** Input data follows **

(** What [DetectSingleModel] does: it analyses the fingerprints of [k]
    tool probes followed by at most one thinking probe, and verifies the
    rate limit when asked to and the context is still live. *)
Lemma DetectSingleModel_shape model rounds verifyRatelimit p r p' :
  DetectSingleModel Unmarshal SprintV respond deadlinePassed
    model rounds verifyRatelimit p = (r, p') ->
  exists k fps,
    (k <= Z.to_nat rounds)%nat
    /\ (map ProbeType fps = repeat "tool" k
        \/ map ProbeType fps = repeat "tool" k ++ ["thinking"])
    /\ Forall (fun fp => ModelRequested fp = model) fps
    /\ (deadlineMonotone deadlinePassed ->
        map ProbeType fps = repeat "tool" k ++ ["thinking"] -> k = Z.to_nat rounds)
    /\ ((forall j, deadlinePassed j = false) ->
        map ProbeType fps = repeat "tool" (Z.to_nat rounds) ++ ["thinking"]
        /\ (verifyRatelimit = true -> DetectResult.RatelimitVerify r <> None))
    /\ (r = analyze fps model
        \/ verifyRatelimit = true
           /\ exists v, r = withRatelimit (analyze fps model) v
                        /\ In (rlVerdict v) ratelimitVerdicts)
    /\ (issued p <= issued p'
        <= issued p + Z.to_nat rounds + 1 + (if verifyRatelimit then 4 else 0))%nat.
Proof.
  unfold DetectSingleModel.
  destruct (toolProbes_shape (Z.to_nat rounds) model [] p)
    as (k & new & Hk & Hfps & Hlen & Hall & Hiss & Hpol & Hearly & Hfull).
  destruct (toolProbes _ _ _ _ _ _ _ _) as [fps0 p1]. cbn [fst snd app] in *.
  subst fps0.
  assert (Htypes : map ProbeType new = repeat "tool" k).
  { clear -Hlen Hall. revert k Hlen.
    induction Hall as [|fp rest [Hfp _] _ IH]; intros k Hlen; cbn in Hlen; subst k;
      [reflexivity|].
    cbn. rewrite Hfp, (IH _ eq_refl). reflexivity. }
  assert (Hmodels : Forall (fun fp => ModelRequested fp = model) new).
  { eapply Forall_impl; [exact Hall|]. intros fp [_ H]. exact H. }
  (* the fingerprints analysed and the progress before the verification *)
  assert (Hmid : exists fps p3,
    (let '(expired, p) := ctxErr deadlinePassed p1 in
     if expired then (new, p)
     else let '(fp, p) := probe Unmarshal SprintV respond model "thinking" p in
          (new ++ [fp], p)) = (fps, p3)
    /\ (map ProbeType fps = repeat "tool" k
        \/ map ProbeType fps = repeat "tool" k ++ ["thinking"])
    /\ Forall (fun fp => ModelRequested fp = model) fps
    /\ (deadlineMonotone deadlinePassed ->
        map ProbeType fps = repeat "tool" k ++ ["thinking"] -> k = Z.to_nat rounds)
    /\ ((forall j, deadlinePassed j = false) ->
        map ProbeType fps = repeat "tool" (Z.to_nat rounds) ++ ["thinking"])
    /\ (issued p1 <= issued p3 <= issued p1 + 1)%nat).
  { unfold ctxErr. destruct (deadlinePassed (polled p1)) eqn:Hexp.
    - eexists new, _. split; [reflexivity|]. split; [left; exact Htypes|].
      split; [exact Hmodels|]. split.
      { intros _ Habs. rewrite Htypes in Habs.
        apply (f_equal (@length string)) in Habs.
        rewrite length_app, !repeat_length in Habs. cbn in Habs. lia. }
      split; [|cbn; lia].
      intros Hnever. rewrite Hnever in Hexp. discriminate.
    - unfold probe. cbn [issued polled].
      set (fp := probeOnce Unmarshal SprintV (respond (issued p1)) model "thinking").
      eexists (new ++ [fp]), _. split; [reflexivity|].
      assert (Htypes' : map ProbeType (new ++ [fp]) = repeat "tool" k ++ ["thinking"]).
      { rewrite map_app, Htypes. cbn. f_equal. f_equal. apply probeOnce_labels. }
      split; [right; exact Htypes'|].
      split.
      { apply Forall_app. split; [exact Hmodels|]. constructor; [|constructor].
        apply probeOnce_labels. }
      split.
      { intros Hmono _. destruct (Nat.eq_dec k (Z.to_nat rounds)) as [|Hne]; [assumption|].
        destruct Hearly as (j & Hj & Hpassed); [lia|].
        rewrite (Hmono j (polled p1)) in Hexp by (lia || assumption). discriminate. }
      split; [|cbn; lia].
      intros Hnever. rewrite (Hfull Hnever) in Htypes'. exact Htypes'. }
  destruct Hmid as (fps & p3 & Heq & Hshape & Hfor & Hmono & Hnever & Hiss3).
  destruct (ctxErr deadlinePassed p1) as [expired p2].
  rewrite Heq. clear Heq.
  intros Hrun. exists k, fps.
  split; [exact Hk|]. split; [exact Hshape|]. split; [exact Hfor|].
  split; [exact Hmono|].
  destruct verifyRatelimit.
  - unfold ctxErr in Hrun. destruct (deadlinePassed (polled p3)) eqn:Hexp.
    + injection Hrun as <- <-. cbn [issued].
      split; [|split; [left; reflexivity|lia]].
      intros Hn. rewrite Hn in Hexp. discriminate.
    + destruct (verifyRatelimitDynamic_shape model 4
                  {| issued := issued p3; polled := S (polled p3) |}) as [Hv Hbudget].
      destruct (verifyRatelimitDynamic _ _ _ _ _ _ _) as [v p5].
      cbn [fst snd issued] in Hv, Hbudget.
      change (Z.to_nat (if 4 <=? 0 then 4 else 4)) with 4%nat in Hbudget.
      injection Hrun as <- <-.
      split; [intros Hn; split; [apply Hnever, Hn|intros _; cbn; discriminate]|].
      split; [right; split; [reflexivity|exists v; split; [reflexivity|exact Hv]]|].
      lia.
  - injection Hrun as <- <-.
    split; [intros Hn; split; [apply Hnever, Hn|discriminate]|].
    split; [left; reflexivity|lia].
Qed.
(** * react-gui-tool: serial frame assembly, packet decoding, waveform window

    A shallow embedding of the TypeScript sources
      - [src/lib/packet/types.ts], [src/lib/packet/parser.ts]
      - [src/lib/serial/serialService.ts]
      - [src/components/WaveformChart.tsx]
    followed by the properties established about them.

    Conventions.  A JavaScript [number] holding an integer is a [Z]; a
    [Uint8Array] / [ArrayBuffer] is a [list byte]; a [number[]] is a
    [list Z].  A function that may [throw] returns a [Result].  The
    arithmetic of [computeYDomain], which leaves the integers, is written
    once over an interface [JsNumber] and instantiated with IEEE binary64
    ([PrimFloat]), for which its properties are proved, and with exact
    rationals ([Q]). *)

From Stdlib Require Import ZArith String Strings.Byte List Lia Bool QArith.
From Stdlib Require Import Uint63 PrimFloat FloatClass SpecFloat FloatOps FloatAxioms.
From Equations Require Import Equations.
Import ListNotations.

Set Implicit Arguments.
Open Scope Z_scope.

(* ===================================================================== *)
(** ** JavaScript values shared by the modules *)
(* ===================================================================== *)

Module Js.

(** Where a [RangeError] was raised. *)
Inductive RangeOrigin : Type :=
| FrameTooShort (offset byteLength : Z)  (* the [throw] of parsePacket *)
| ViewBounds                         (* DataView constructor or accessor *)
| SetSource.                         (* TypedArray.prototype.set: source too long *)

Inductive JsError : Type :=
| RangeError (origin : RangeOrigin)
| DOMException (name : string)
| Error (message : string)
| OutOfBoundsRead.   (* a read outside an ArrayBuffer; no JavaScript
                        program can observe it, the model keeps it
                        apart so that its absence can be stated *)

Inductive Result (A : Type) : Type :=
| Ok (a : A)
| Throw (e : JsError).
Arguments Ok {A} a.
Arguments Throw {A} e.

** End of Input data **

**What the task asks**
What is needed is an exact transcription of every entry above.

**Exercise response**
(** What [DetectSingleModel] does: it analyses the fingerprints of [k]
    tool probes followed by at most one thinking probe, and verifies the
    rate limit when asked to and the context is still live. *)
Lemma DetectSingleModel_shape model rounds verifyRatelimit p r p' :
  DetectSingleModel Unmarshal SprintV respond deadlinePassed
    model rounds verifyRatelimit p = (r, p') ->
  exists k fps,
    (k <= Z.to_nat rounds)%nat
    /\ (map ProbeType fps = repeat "tool" k
        \/ map ProbeType fps = repeat "tool" k ++ ["thinking"])
    /\ Forall (fun fp => ModelRequested fp = model) fps
    /\ (deadlineMonotone deadlinePassed ->
        map ProbeType fps = repeat "tool" k ++ ["thinking"] -> k = Z.to_nat rounds)
    /\ ((forall j, deadlinePassed j = false) ->
        map ProbeType fps = repeat "tool" (Z.to_nat rounds) ++ ["thinking"]
        /\ (verifyRatelimit = true -> DetectResult.RatelimitVerify r <> None))
    /\ (r = analyze fps model
        \/ verifyRatelimit = true
           /\ exists v, r = withRatelimit (analyze fps model) v
                        /\ In (rlVerdict v) ratelimitVerdicts)
    /\ (issued p <= issued p'
        <= issued p + Z.to_nat rounds + 1 + (if verifyRatelimit then 4 else 0))%nat.
Proof.
  unfold DetectSingleModel.
  destruct (toolProbes_shape (Z.to_nat rounds) model [] p)
    as (k & new & Hk & Hfps & Hlen & Hall & Hiss & Hpol & Hearly & Hfull).
  destruct (toolProbes _ _ _ _ _ _ _ _) as [fps0 p1]. cbn [fst snd app] in *.
  subst fps0.
  assert (Htypes : map ProbeType new = repeat "tool" k).
  { clear -Hlen Hall. revert k Hlen.
    induction Hall as [|fp rest [Hfp _] _ IH]; intros k Hlen; cbn in Hlen; subst k;
      [reflexivity|].
    cbn. rewrite Hfp, (IH _ eq_refl). reflexivity. }
  assert (Hmodels : Forall (fun fp => ModelRequested fp = model) new).
  { eapply Forall_impl; [exact Hall|]. intros fp [_ H]. exact H. }
  (* the fingerprints analysed and the progress before the verification *)
  assert (Hmid : exists fps p3,
    (let '(expired, p) := ctxErr deadlinePassed p1 in
     if expired then (new, p)
     else let '(fp, p) := probe Unmarshal SprintV respond model "thinking" p in
          (new ++ [fp], p)) = (fps, p3)
    /\ (map ProbeType fps = repeat "tool" k
        \/ map ProbeType fps = repeat "tool" k ++ ["thinking"])
    /\ Forall (fun fp => ModelRequested fp = model) fps
    /\ (deadlineMonotone deadlinePassed ->
        map ProbeType fps = repeat "tool" k ++ ["thinking"] -> k = Z.to_nat rounds)
    /\ ((forall j, deadlinePassed j = false) ->
        map ProbeType fps = repeat "tool" (Z.to_nat rounds) ++ ["thinking"])
    /\ (issued p1 <= issued p3 <= issued p1 + 1)%nat).
  { unfold ctxErr. destruct (deadlinePassed (polled p1)) eqn:Hexp.
    - eexists new, _. split; [reflexivity|]. split; [left; exact Htypes|].
      split; [exact Hmodels|]. split.
      { intros _ Habs. rewrite Htypes in Habs.
        apply (f_equal (@length string)) in Habs.
        rewrite length_app, !repeat_length in Habs. cbn in Habs. lia. }
      split; [|cbn; lia].
      intros Hnever. rewrite Hnever in Hexp. discriminate.
    - unfold probe. cbn [issued polled].
      set (fp := probeOnce Unmarshal SprintV (respond (issued p1)) model "thinking").
      eexists (new ++ [fp]), _. split; [reflexivity|].
      assert (Htypes' : map ProbeType (new ++ [fp]) = repeat "tool" k ++ ["thinking"]).
      { rewrite map_app, Htypes. cbn. f_equal. f_equal. apply probeOnce_labels. }
      split; [right; exact Htypes'|].
      split.
      { apply Forall_app. split; [exact Hmodels|]. constructor; [|constructor].
        apply probeOnce_labels. }
      split.
      { intros Hmono _. destruct (Nat.eq_dec k (Z.to_nat rounds)) as [|Hne]; [assumption|].
        destruct Hearly as (j & Hj & Hpassed); [lia|].
        rewrite (Hmono j (polled p1)) in Hexp by (lia || assumption). discriminate. }
      split; [|cbn; lia].
      intros Hnever. rewrite (Hfull Hnever) in Htypes'. exact Htypes'. }
  destruct Hmid as (fps & p3 & Heq & Hshape & Hfor & Hmono & Hnever & Hiss3).
  destruct (ctxErr deadlinePassed p1) as [expired p2].
  rewrite Heq. clear Heq.
  intros Hrun. exists k, fps.
  split; [exact Hk|]. split; [exact Hshape|]. split; [exact Hfor|].
  split; [exact Hmono|].
  destruct verifyRatelimit.
  - unfold ctxErr in Hrun. destruct (deadlinePassed (polled p3)) eqn:Hexp.
    + injection Hrun as <- <-. cbn [issued].
      split; [|split; [left; reflexivity|lia]].
      intros Hn. rewrite Hn in Hexp. discriminate.
    + destruct (verifyRatelimitDynamic_shape model 4
                  {| issued := issued p3; polled := S (polled p3) |}) as [Hv Hbudget].
      destruct (verifyRatelimitDynamic _ _ _ _ _ _ _) as [v p5].
      cbn [fst snd issued] in Hv, Hbudget.
      change (Z.to_nat (if 4 <=? 0 then 4 else 4)) with 4%nat in Hbudget.
      injection Hrun as <- <-.
      split; [intros Hn; split; [apply Hnever, Hn|intros _; cbn; discriminate]|].
      split; [right; split; [reflexivity|exists v; split; [reflexivity|exact Hv]]|].
      lia.
  - injection Hrun as <- <-.
    split; [intros Hn; split; [apply Hnever, Hn|discriminate]|].
    split; [left; reflexivity|lia].
Qed.
(** * react-gui-tool: serial frame assembly, packet decoding, waveform window

    A shallow embedding of the TypeScript sources
      - [src/lib/packet/types.ts], [src/lib/packet/parser.ts]
      - [src/lib/serial/serialService.ts]
      - [src/components/WaveformChart.tsx]
    followed by the properties established about them.

    Conventions.  A JavaScript [number] holding an integer is a [Z]; a
    [Uint8Array] / [ArrayBuffer] is a [list byte]; a [number[]] is a
    [list Z].  A function that may [throw] returns a [Result].  The
    arithmetic of [computeYDomain], which leaves the integers, is written
    once over an interface [JsNumber] and instantiated with IEEE binary64
    ([PrimFloat]), for which its properties are proved, and with exact
    rationals ([Q]). *)

From Stdlib Require Import ZArith String Strings.Byte List Lia Bool QArith.
From Stdlib Require Import Uint63 PrimFloat FloatClass SpecFloat FloatOps FloatAxioms.
From Equations Require Import Equations.
Import ListNotations.

Set Implicit Arguments.
Open Scope Z_scope.

(* ===================================================================== *)
(** ** JavaScript values shared by the modules *)
(* ===================================================================== *)

Module Js.

(** Where a [RangeError] was raised. *)
Inductive RangeOrigin : Type :=
| FrameTooShort (offset byteLength : Z)  (* the [throw] of parsePacket *)
| ViewBounds                         (* DataView constructor or accessor *)
| SetSource.                         (* TypedArray.prototype.set: source too long *)

Inductive JsError : Type :=
| RangeError (origin : RangeOrigin)
| DOMException (name : string)
| Error (message : string)
| OutOfBoundsRead.   (* a read outside an ArrayBuffer; no JavaScript
                        program can observe it, the model keeps it
                        apart so that its absence can be stated *)

Inductive Result (A : Type) : Type :=
| Ok (a : A)
| Throw (e : JsError).
Arguments Ok {A} a.
Arguments Throw {A} e.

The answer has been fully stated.